* [Activity]: After counting the lines below that hold the word "state", reply with the count and nothing else.
:: Dataset excerpts ::
(* ===== verification/LocksProps.v ===== *)
(** * features/locks: what the translator guarantees

    The theorems about fcntl, inode and entry locks, each with an instance on
    a concrete inode. *)

From stdpp Require Import base list numbers strings relations.
From S2P Require Import Prelude LocksData PlInode PosixLk PosixLkFacts PosixLkSpec EntryLk EntryLkFacts InodeLk InodeLkFacts LocksXlator LocksSystem.
Open Scope Z_scope.

(** ** Concrete locks and runs *)

(** A lock of the process [o] of transport 1. *)
Definition mkl (type s e : Z) (blk : bool) (o : Z) : posix_lock :=
  mk_posix_lock type s e blk flock0 0 None 1 o o.

(** An environment in which every allocation succeeds. *)
Definition env0 : env :=
  mk_env true 1024 true true true true true true true (fun _ => true) (fun _ _ => (true, true))
    (fun _ => (0, 0)) (fun _ => true).

Definition fr0 (o : Z) : call_frame := mk_frame o o 1 o o.
Definition fd0 : fd_t := mk_fd 7 0.

Definition lk0 (cmd type s len o : Z) : request :=
  LK (fr0 o) fd0 cmd (mk_flock type 0 s len 0).

(** The state after a sequence of requests, and their being admissible. *)
Fixpoint run (ctx : option pl_inode) (rs : list request) : option pl_inode :=
  match rs with
  | [] => ctx
  | r :: rs' => run (fst (handle env0 ctx r)) rs'
  end.

Fixpoint run_ok (ctx : option pl_inode) (rs : list request) : Prop :=
  match rs with
  | [] => True
  | r :: rs' => admissible ctx r /\ run_ok (fst (handle env0 ctx r)) rs'
  end.

Lemma reachable_run E rs : E env0 -> run_ok None rs -> reachable E (run None rs).
Proof.
  intros HE. assert (forall c, reachable E c -> run_ok c rs -> reachable E (run c rs)) as Hrun.
  { induction rs as [|r rs IH]; intros c Hc; [done|]. intros [Hr Hrs]. simpl.
    apply IH; [|done]. eapply rtc_r; [exact Hc|].
    destruct (handle env0 c r) as [c' ev] eqn:Hh. by apply (locks_request E c c' env0 r ev). }
  apply Hrun. apply rtc_refl.
Qed.

(** Owner 1 writes bytes 0-9; owner 2 waits to write 5-14; owner 3 reads 20-29. *)
Definition lk_run : list request :=
  [lk0 F_SETLK F_WRLCK 0 10 1; lk0 F_SETLKW F_WRLCK 5 10 2; lk0 F_SETLK F_RDLCK 20 10 3].

Ltac solve_admissible :=
  repeat (split || apply Forall_nil || apply Forall_cons); vm_compute; intuition congruence.

(** ** fcntl locks *)

(** C1: Mutual exclusion of fcntl locks.  In every state the translator can
    reach, two granted locks of different owners that overlap are both read
    locks; whatever allocations fail on the way, and whatever flushes, releases,
    reads, writes, truncations, inode and entry lock requests come between.
    Clients are [admissible]: ranges fit [off_t], and an owner that waits for a
    lock of the file asks for no other. *)
Theorem fcntl_mutual_exclusion (ctx : option pl_inode) (a b : posix_lock) :
  reachable any_env ctx -> a ∈ ext_of ctx -> b ∈ ext_of ctx ->
  blocked a = false -> blocked b = false ->
  same_owner a b = false -> locks_overlap a b = true ->
  fl_type a <> F_WRLCK /\ fl_type b <> F_WRLCK.
Proof.
  intros [[_ _ Hc _] _ _]%reachable_inv Ha Hb Hab Hbb Hown Hov.
  destruct (pairwise_elem _ _ _ _ Hc Ha Hb) as [->|[H|H]].
  - by rewrite same_owner_refl in Hown.
  - assert (~ conflict a b) as Hn by auto. unfold conflict in Hn. tauto.
  - assert (~ conflict b a) as Hn by auto. unfold conflict in Hn.
    rewrite locks_overlap_sym, same_owner_sym in Hn. tauto.
Qed.

Lemma fcntl_mutual_exclusion_witness :
  exists ctx a b, reachable any_env ctx /\ a ∈ ext_of ctx /\ b ∈ ext_of ctx /\ a <> b /\
    fl_type a <> F_WRLCK /\ fl_type b <> F_WRLCK.
Proof.
  set (rs := lk_run ++ [lk0 F_SETLK F_RDLCK 25 10 4]).
  pose (a := nth 2 (ext_of (run None rs)) (mkl 0 0 0 false 0)).
  pose (b := nth 3 (ext_of (run None rs)) (mkl 0 0 0 false 0)).
  assert (reachable any_env (run None rs)) as Hr.
  { apply reachable_run; [done|]. solve_admissible. }
  assert (a ∈ ext_of (run None rs)) as Ha by (apply list_elem_of_In; vm_compute; auto 6).
  assert (b ∈ ext_of (run None rs)) as Hb by (apply list_elem_of_In; vm_compute; auto 6).
  exists (run None rs), a, b. split_and!; [done..| | |].
  - vm_compute. discriminate.
  - apply (fcntl_mutual_exclusion (run None rs) a b Hr Ha Hb); reflexivity.
  - apply (fcntl_mutual_exclusion (run None rs) a b Hr Ha Hb); reflexivity.
Defined.

(** The discipline C1 asks of clients is needed.  An owner that waits for
    a write lock on bytes 0-10 and meanwhile sets a read lock on bytes 0-5 gets
    its waiting lock merged and granted: it ends up with a granted write lock on
    bytes 6-10 beside another owner's read lock on bytes 8-10. *)
Theorem waiting_owner_breaks_exclusion :
  let rs := [lk0 F_SETLK F_RDLCK 8 3 2; lk0 F_SETLKW F_WRLCK 0 11 1;
             lk0 F_SETLK F_RDLCK 0 6 1] in
  exists a b, a ∈ ext_of (run None rs) /\ b ∈ ext_of (run None rs) /\
    blocked a = false /\ blocked b = false /\ same_owner a b = false /\
    locks_overlap a b = true /\ fl_type b = F_WRLCK.
Proof.
  intros rs. exists (nth 0 (ext_of (run None rs)) (mkl 0 0 0 false 0)).
  exists (nth 1 (ext_of (run None rs)) (mkl 0 0 0 false 0)).
  split_and!; try reflexivity; apply list_elem_of_In; vm_compute; auto.
Qed.

(** The recursion of [__insert_and_merge] ends.  On every list of
    well-formed locks there is one result, reached with [merge_fuel] nested
    calls and unchanged by allowing more; its locks are well-formed again. *)
Theorem insert_and_merge_terminates (ext : list posix_lock) (lock : posix_lock) :
  Forall wf_lock ext -> wf_lock lock ->
  exists r, (forall fuel, (merge_fuel ext <= fuel)%nat ->
               __insert_and_merge fuel ext lock = Some r) /\
    r = insert_and_merge ext lock /\ Forall wf_lock r.
Proof.
  intros He Hl. exists (insert_and_merge ext lock). split_and!; [|done|by apply insert_wf].
  intros fuel Hf. eapply insert_fuel_mono; [exact Hf|]. by apply merge_fuel_enough.
Qed.
Lemma put_spec t fd t' r :
  fdt_ok t -> fd_put_entry t fd = (t', r) ->
  fdt_ok t' /\ r = fd_at t fd /\
  forall x, fd_at t' x = if x =? fd then None else fd_at t x.
Proof.
  intros [l Hinv] Hput. pose proof Hinv as [Hlen Hch Hnd Hent]. unfold fd_put_entry in Hput.
  destruct (in_table t fd) eqn:Hin.
  2:{ injection Hput as <- <-. assert (fd_at t fd = None) as Hat by (unfold fd_at; by rewrite Hin).
      split_and!; [by exists l|done|]. intros x. destruct (Z.eqb_spec x fd) as [->|]; done. }
  unfold in_table in Hin. apply andb_true_iff in Hin as [H0%Z.leb_le Hmax%Z.ltb_lt].
  destruct (fdentries t !! Z.to_nat fd) as [e|] eqn:He.
  2:{ apply lookup_ge_None_1 in He. lia. }
  assert (fd_at t fd = fde_fd e) as Hat by (by rewrite fd_at_lookup, He).
  destruct (Hent _ _ He) as [(Hl & Hnone & Hna)|(Hl & [p Hp] & Ha)].
  - destruct (Z.eqb_spec (next_free e) GF_FDENTRY_ALLOCATED); [done|]. simpl in Hput.
    injection Hput as <- <-. split_and!; [by exists l|congruence|].
    intros x. destruct (Z.eqb_spec x fd) as [->|]; [congruence|done].
  - rewrite Ha in Hput. simpl in Hput. injection Hput as <- <-. split_and!; [|congruence|].
    + exists (Z.to_nat fd :: l). split; simpl; [by rewrite length_insert| |by constructor|].
      * split; [lia|]. eexists. split; [by rewrite list_lookup_insert_eq by lia|]. simpl.
        by apply chain_insert.
      * intros j e'. destruct (decide (j = Z.to_nat fd)) as [->|Hne].
        -- rewrite list_lookup_insert_eq by lia. intros [= <-]. left. simpl. split; [left|].
           split; [done|]. destruct l as [|k l]; simpl in Hch.
           ++ rewrite Hch. done.
           ++ destruct Hch as [-> _]. unfold GF_FDENTRY_ALLOCATED. lia.
        -- rewrite list_lookup_insert_ne by done. intros Hj. specialize (Hent j e' Hj).
           unfold entry_ok in *. rewrite elem_of_cons. tauto.
    + intros x. rewrite fd_at_insert by lia. done.
Qed.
:::
* [Response]: 2